Print nothing except the lines of the listing below from the line with "before +:+ GetSubstitution" to the line with "JS.defined rp, _ => rp", each exactly as written, both ends included.

++++ TASK DATA ++++

Lemma made_tree files V : mk_input files -> made files V -> tree 1024 200 1014 V (tree_of files).
Proof.
  intros Hin M. pose proof (in_count _ Hin) as Hc.
  assert (forall k e, listing files !! k = Some e -> 0 < e.1 < 65536 /\ good_name e.2) as Hes.
  { intros k e He. destruct (listing_good files k e Hin He) as (? & ? & _). done. }
  assert (forall k nd, tree_of files k = Some nd -> k = 1 \/ 2 <= k < 2 + len files /\ nd = NOther) as Hk.
  { intros k nd. unfold tree_of. case_decide; [by left|]. case_decide; [|done]. intros [= <-]. by right. }
  assert (forall k, 2 <= k < 2 + len files -> exists l, isfile V k T_FILE l) as Hf.
  { intros k Hr. destruct (lookup_lt_is_Some_2 files (Z.to_nat (k - 2))) as [f Ef]; [lia|]. exists f.2.
    replace k with (2 + Z.of_nat (Z.to_nat (k - 2))) by lia. by apply (md_file _ _ M). }
  assert (forall k n D, tree_of files k = Some (NDir n D) ->
    k = 1 /\ n = root_size files / 16 /\ D = at_ (rootdir (listing files))) as Hd.
  { intros k n D. unfold tree_of. case_decide; [by intros [= <- <-]|]. by case_decide. }
  split.
  - intros k nd H. apply Hk in H. lia.
  - intros k nd y H. change (i_nlink (disk_inode V k y)) with (i_nlink (dino V k)). apply Hk in H as [->|[Hr _]].
    + by rewrite (md_link _ _ M).
    + destruct (Hf k Hr) as [l I]. by rewrite (if_nlink _ _ _ _ I).
  - intros k n D y H Hy. apply Hd in H as (-> & -> & ->). by apply (md_root _ _ M).
  - intros k n D o H. apply Hd in H as (-> & -> & ->). by apply root_byte.
  - intros k y H. assert (2 <= k < 2 + len files) as Hr by (revert H; unfold tree_of; case_decide; [done|]; by case_decide).
    destruct (Hf k Hr) as [l I]. change (i_type (disk_inode V k y)) with (i_type (dino V k)). by rewrite (if_type _ _ _ _ I).
  - intros k n D e j H He. apply Hd in H as (-> & -> & ->). destruct (root_found _ Hes _ _ _ He) as (e' & El & ->).
    destruct (listing_good files _ _ Hin El) as (_ & _ & Hr). unfold tree_of. case_decide; [by eexists|].
    rewrite decide_True by lia. by eexists.
Qed.

(** Names of at most 13 characters lead to their inodes. *)
Lemma made_resolve files k f : mk_input files -> files !! k = Some f ->
  resolve (tree_of files) 1 [file_name f.1] = Some (2 + Z.of_nat k).
Proof.
  intros Hin Hk. assert (forall k e, listing files !! k = Some e -> 0 < e.1 < 65536 /\ good_name e.2) as Hes.
  { intros k' e He. destruct (listing_good files k' e Hin He) as (? & ? & _). done. }
  pose proof (listing_lookup files k f Hk) as Hl. destruct (Hes _ _ Hl) as [_ [Hn _]]. cbn [snd] in Hn.
  unfold resolve, tree_of. rewrite (decide_True (P := 1 = 1)) by done. rewrite take_ge by done.
  destruct (root_size_bounds files Hin) as (Hrs & H16 & _).
  pose proof (root_find _ Hes (root_size files / 16) _ _ (in_names _ Hin) Hl) as Hfind. cbn [snd] in Hfind.
  rewrite Hfind; [by rewrite (root_inum _ Hes _ _ Hl)|]. pose proof (root_size_covers files).
  apply lookup_lt_Some in Hl. lia.
Qed.
Lemma first_index_before (test : DeviceInfo -> bool) (devices : list DeviceInfo)
    (start : Z) (k : nat) (dev : DeviceInfo) :
  nth_error devices k = Some dev -> test dev = true ->
  exists i, first_index test devices start = Some i /\
            (start <= i <= start + Z.of_nat k)%Z.
Proof.
  revert start k. induction devices as [|d rest IH]; intros start k Hnth Htest.
  - destruct k; discriminate.
  - cbn. destruct (test d) eqn:Hd; [exists start; split; [reflexivity | lia] |].
    destruct k as [|k]; [cbn in Hnth; congruence |].
    destruct (IH (start + 1)%Z k Hnth Htest) as (i & Hi & Hrange).
    exists i. split; [exact Hi | lia].
Qed.

Lemma hint_is_monitor (dev : DeviceInfo) :
  hint_of dev = true -> (0 < max_input_channels dev)%Z -> is_monitor dev = true.
Proof.
  unfold hint_of, is_monitor, patterns. intros Hhint Hinput.
  apply andb_true_intro. split; [| apply Z.ltb_lt, Hinput].
  cbn [existsb]. apply orb_prop in Hhint.
  destruct Hhint as [-> | ->]; [reflexivity |].
  rewrite orb_true_r. reflexivity.
Qed.

End Listing.

(** X20.  What the listing recommends, the automatic choice finds: if
    [list_audio_devices] prints its hint for a device it lists as input,
    then [find_audio_device] without a requested device comes back,
    whatever the default device is, with that device or with one before
    it in the list, and the device it comes back with passes the monitor
    test. *)
Theorem hinted_device_is_found
    (devices : list DeviceInfo) (default : option Z) (k : nat) (entry : Listing) :
  nth_error (list_audio_devices devices) k = Some entry ->
  hinted entry = true ->
  listed_as_input entry = true ->
  exists id found,
    find_audio_device None devices default = Some id /\
    (0 <= id <= listed_id entry)%Z /\
    nth_error devices (Z.to_nat id) = Some found /\
    is_monitor found = true.
Proof.
  unfold list_audio_devices. rewrite list_audio_devices_nth.
  destruct (nth_error devices k) as [dev|] eqn:Hnth; [| discriminate].
  cbn [option_map]. intros [= <-]. cbn [hinted listed_as_input listed_id].
  intros Hhint Hinput. apply Z.ltb_lt in Hinput.
  pose proof (hint_is_monitor dev Hhint Hinput) as Hmonitor.
  destruct (first_index_before is_monitor devices 0 k dev Hnth Hmonitor)
    as (id & Hfirst & Hrange).
  destruct (first_index_sound _ _ _ _ Hfirst) as (_ & found & Hfound & Hok).
  rewrite Z.sub_0_r in Hfound.
  exists id, found. rewrite find_audio_device_stages. cbn iota.
  rewrite Hfirst. repeat split; try assumption; lia.
Qed.

(** Scenario E without a request: the listing hints at the monitor, number
    2, and a monitor up to there is chosen, before the default. *)
Lemma hinted_device_is_found_witness :
  nth_error (list_audio_devices scenario_E_devices) 2
  = Some (mkListing 2 true true) /\
  exists id found,
    find_audio_device None scenario_E_devices (Some 0%Z) = Some id /\
    (0 <= id <= 2)%Z /\
    nth_error scenario_E_devices (Z.to_nat id) = Some found /\
    is_monitor found = true.
Proof.
  assert (Hentry : nth_error (list_audio_devices scenario_E_devices) 2
                   = Some (mkListing 2 true true)) by reflexivity.
  split; [exact Hentry |].
  exact (hinted_device_is_found scenario_E_devices (Some 0%Z) 2
           (mkListing 2 true true) Hentry eq_refl eq_refl).
Defined.
(** * K6-TMS: the load-test scripts and the summary post-processor

  The repository's own code is three small JavaScript modules run by the
  k6 load generator:

  - [mastergroupingroute.js]: log in, pick up the session cookie, fetch a
    protected page, log the outcome, sleep;
  - [test.js]: one GET, then sleep;
  - [handleSummary.js]: render the end-of-test results to HTML, put the
    company logo and name behind the [<body>] tag, and hand k6 three files.

  The scripts talk to k6 ([http.post], [http.get], [console.log], [sleep]);
  a script is embedded as a finite tree of such calls whose continuations
  receive the HTTP responses, and it is run against an arbitrary server.
  JavaScript strings are [string]s, objects used as maps are [gmap]s, arrays
  are lists, and the status code of a response is an integer. *)

From Stdlib Require Import ZArith Ascii String.
From stdpp Require Import base option list strings gmap pretty.

(** ** JavaScript string primitives used by the scripts *)

Module JsString.

(** [s.length] is [String.length]; string concatenation and template
    literals are [+:+]. *)

Fixpoint take (n : nat) (s : string) : string :=
  match n, s with
  | S n', String c s' => String c (take n' s')
  | _, _ => ""
  end.

Fixpoint drop (n : nat) (s : string) : string :=
  match n, s with
  | S n', String _ s' => drop n' s'
  | _, _ => s
  end.

(** [substring(from, to)] with [from <= to]. *)
Definition substring (from to : nat) (s : string) : string :=
  take (to - from) (drop from s).

(** Does [s] start with [pat]? *)
Fixpoint startsWith (pat s : string) : bool :=
  match pat, s with
  | "", _ => true
  | String a pat', String b s' => if decide (a = b) then startsWith pat' s' else false
  | String _ _, "" => false
  end.

(** ECMAScript's [StringIndexOf(s, pat, 0)]: the least position at which
    [pat] occurs in [s]; [None] stands for the result -1. *)
Fixpoint indexOf (pat s : string) {struct s} : option nat :=
  if startsWith pat s then Some 0
  else match s with
       | "" => None
       | String _ s' => S <$> indexOf pat s'
       end.

(** ECMAScript's [GetSubstitution] for a string pattern (no capture groups,
    no named groups): in the replacement template, [$$] stands for a dollar
    sign, [$&] for the matched text, [$`] for the text before the match and
    [$'] for the text after it; a dollar sign followed by anything else,
    and every other character, stands for itself. *)
Fixpoint GetSubstitution (matched before after template : string) : string :=
  match template with
  | "" => ""
  | String c rest =>
      if decide (c = "$"%char) then
        match rest with
        | String d rest' =>
            if decide (d = "$"%char) then
              "$" +:+ GetSubstitution matched before after rest'
            else if decide (d = "&"%char) then
              matched +:+ GetSubstitution matched before after rest'
            else if decide (d = "`"%char) then
              before +:+ GetSubstitution matched before after rest'
            else if decide (d = "'"%char) then
              after +:+ GetSubstitution matched before after rest'
            else String c (GetSubstitution matched before after rest)
        | "" => String c ""
        end
      else String c (GetSubstitution matched before after rest)
  end.
(** [getVariationPriceForMember]. *)
Definition getVariationPriceForMember
    (variation : Variation) (currentMember : option Member) : Q :=
  match currentMember with
  | None => price variation
  | Some m =>
      match user_type m, reseller_price variation, member_price variation with
      | reseller, JS.defined rp, _ => rp
      | end_user, _, JS.defined mp => mp
      | _, _, _ => price variation
      end
  end.

(** [calculateItemPrice]: the running [price] variable, in source order. *)
Definition calculateItemPrice (currentMember : option Member)
    (item : MenuItem) (variation : option Variation)
    (addOns : option (list AddOn)) : Q :=
  let price0 := basePrice item in
  let price1 :=
    match variation with
    | Some v => (price0 + getVariationPriceForMember v currentMember)%Q
    | None => price0
    end in
  match addOns with
  | Some l =>
      fold_left
        (fun p a => (p + inject_Z (JS.nullish (addon_quantity a) 1) * addon_price a)%Q)
        l price1
  | None => price1
  end.

(** [getEffectiveUnitPrice]. *)
Definition getEffectiveUnitPrice (currentMember : option Member)
    (cartItem : CartItem) : Q :=
  match effectiveUnitPriceOverride cartItem with
  | Some o => o
  | None =>
      calculateItemPrice currentMember (baseItem cartItem)
        (selectedVariation cartItem) (selectedAddOns cartItem)
  end.

Definition set_quantity (q : Z) (a : AddOn) : AddOn :=
  {| addon_id := addon_id a; addon_name := addon_name a;
     addon_price := addon_price a; addon_quantity := Some q |}.

(** The [reduce] callback of [normalizeAddOns]: [acc.find] by id; a hit
    has its quantity replaced by [(existing.quantity || 1) + 1], a miss
    pushes [{ ...addOn, quantity: addOn.quantity || 1 }]. *)
Fixpoint group_step (acc : list AddOn) (addOn : AddOn) : list AddOn :=
  match acc with
  | [] => [set_quantity (JS.or_num (addon_quantity addOn) 1) addOn]
  | g :: acc' =>
      if String.eqb (addon_id g) (addon_id addOn)
      then set_quantity (JS.or_num (addon_quantity g) 1 + 1) g :: acc'
      else g :: group_step acc' addOn
  end.

Section Normalize.
(** [localeCompare a b <= 0], the collation of the host. *)
Variable locale_le : string -> string -> bool.

(** [normalizeAddOns]. *)
Definition normalizeAddOns (addOns : option (list AddOn)) : list AddOn :=
  match addOns with
  | None | Some [] => []
  | Some l =>
      let grouped := fold_left group_step l [] in
      JS.sort_by (fun a b => locale_le (addon_id a) (addon_id b)) grouped
  end.

(** [createItemKey]. *)
Definition createItemKey (menuItemId : string)
    (selectedVariation : option Variation)
    (selectedAddOns : option (list AddOn)) : string :=
  let variationKey :=
    JS.or_string_opt (option_map variation_id selectedVariation) "none" in
  let addOnsKey :=
    JS.or_string
      (JS.join ","
         (JS.sort_default
            (map (fun a => addon_id a ++ ":" ++ JS.opt_num_to_string (addon_quantity a))
                 (normalizeAddOns selectedAddOns))))
      "none" in
  menuItemId ++ "|" ++ variationKey ++ "|" ++ addOnsKey.

(** The original menu item id recovered from a cart line id inside
    [addToCart]. *)
Definition originalMenuItemId (cartItemId : string) : string :=
  match JS.before_sep ":::CART:::" cartItemId with
  | Some p => p
  | None => JS.split_head "-" cartItemId
  end.

Definition cartItemKey (cartItem : CartItem) : string :=
  createItemKey (originalMenuItemId (id (baseItem cartItem)))
    (selectedVariation cartItem) (selectedAddOns cartItem).

(** [prev.map(c => c === existingItem ? {...c, quantity: c.quantity + quantity} : c)]
    where [existingItem] is the first line whose key is [key]: object
    identity singles out that one position. *)
Fixpoint bump_first (key : string) (q : Z) (prev : list CartItem) : list CartItem :=
  match prev with
  | [] => []
  | c :: rest =>
      if String.eqb (cartItemKey c) key
      then with_quantity (quantity c + q) c :: rest
      else c :: bump_first key q rest
  end.

(** [addToCart], as the state update it passes to [setCartItems].
    [suffix] stands for the [Date.now()]-[Math.random()] token of the
    synthetic id. *)
Definition addToCart (currentMember : option Member) (suffix : string)
    (item : MenuItem) (quantity : Z) (variation : option Variation)
    (addOns : option (list AddOn)) (effectiveUnitPrice : option Q)
    (prev : list CartItem) : list CartItem :=
  let totalPrice :=
    match effectiveUnitPrice with
    | Some p => p
    | None => calculateItemPrice currentMember item variation addOns
    end in
  let groupedAddOns := normalizeAddOns addOns in
  let newItemKey := createItemKey (id item) variation addOns in
  if existsb (fun c => String.eqb (cartItemKey c) newItemKey) prev
  then bump_first newItemKey quantity prev
  else
    let uniqueId := id item ++ ":::CART:::" ++ suffix in
    {| baseItem := with_id uniqueId item;
       quantity := quantity;
       selectedVariation := variation;
       selectedAddOns := Some groupedAddOns;
       totalPrice := totalPrice;
       effectiveUnitPriceOverride := effectiveUnitPrice |} :: prev.

Definition lines_with_key (key : string) (cart : list CartItem) : list CartItem :=
  filter (fun c => cartItemKey c = key) cart.
End Normalize.

(** [updateQuantity], [removeFromCart], [clearCart]. *)
Definition removeFromCart (i : string) (prev : list CartItem) : list CartItem :=
  filter (fun c => id (baseItem c) <> i) prev.

Definition updateQuantity (i : string) (q : Z) (prev : list CartItem) : list CartItem :=
  if q <=? 0 then removeFromCart i prev
  else map (fun c => if String.eqb (id (baseItem c)) i then with_quantity q c else c) prev.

++++

**ANSWER SPACE:**
              before +:+ GetSubstitution matched before after rest'
            else if decide (d = "'"%char) then
              after +:+ GetSubstitution matched before after rest'
            else String c (GetSubstitution matched before after rest)
        | "" => String c ""
        end
      else String c (GetSubstitution matched before after rest)
  end.
(** [getVariationPriceForMember]. *)
Definition getVariationPriceForMember
    (variation : Variation) (currentMember : option Member) : Q :=
  match currentMember with
  | None => price variation
  | Some m =>
      match user_type m, reseller_price variation, member_price variation with
      | reseller, JS.defined rp, _ => rp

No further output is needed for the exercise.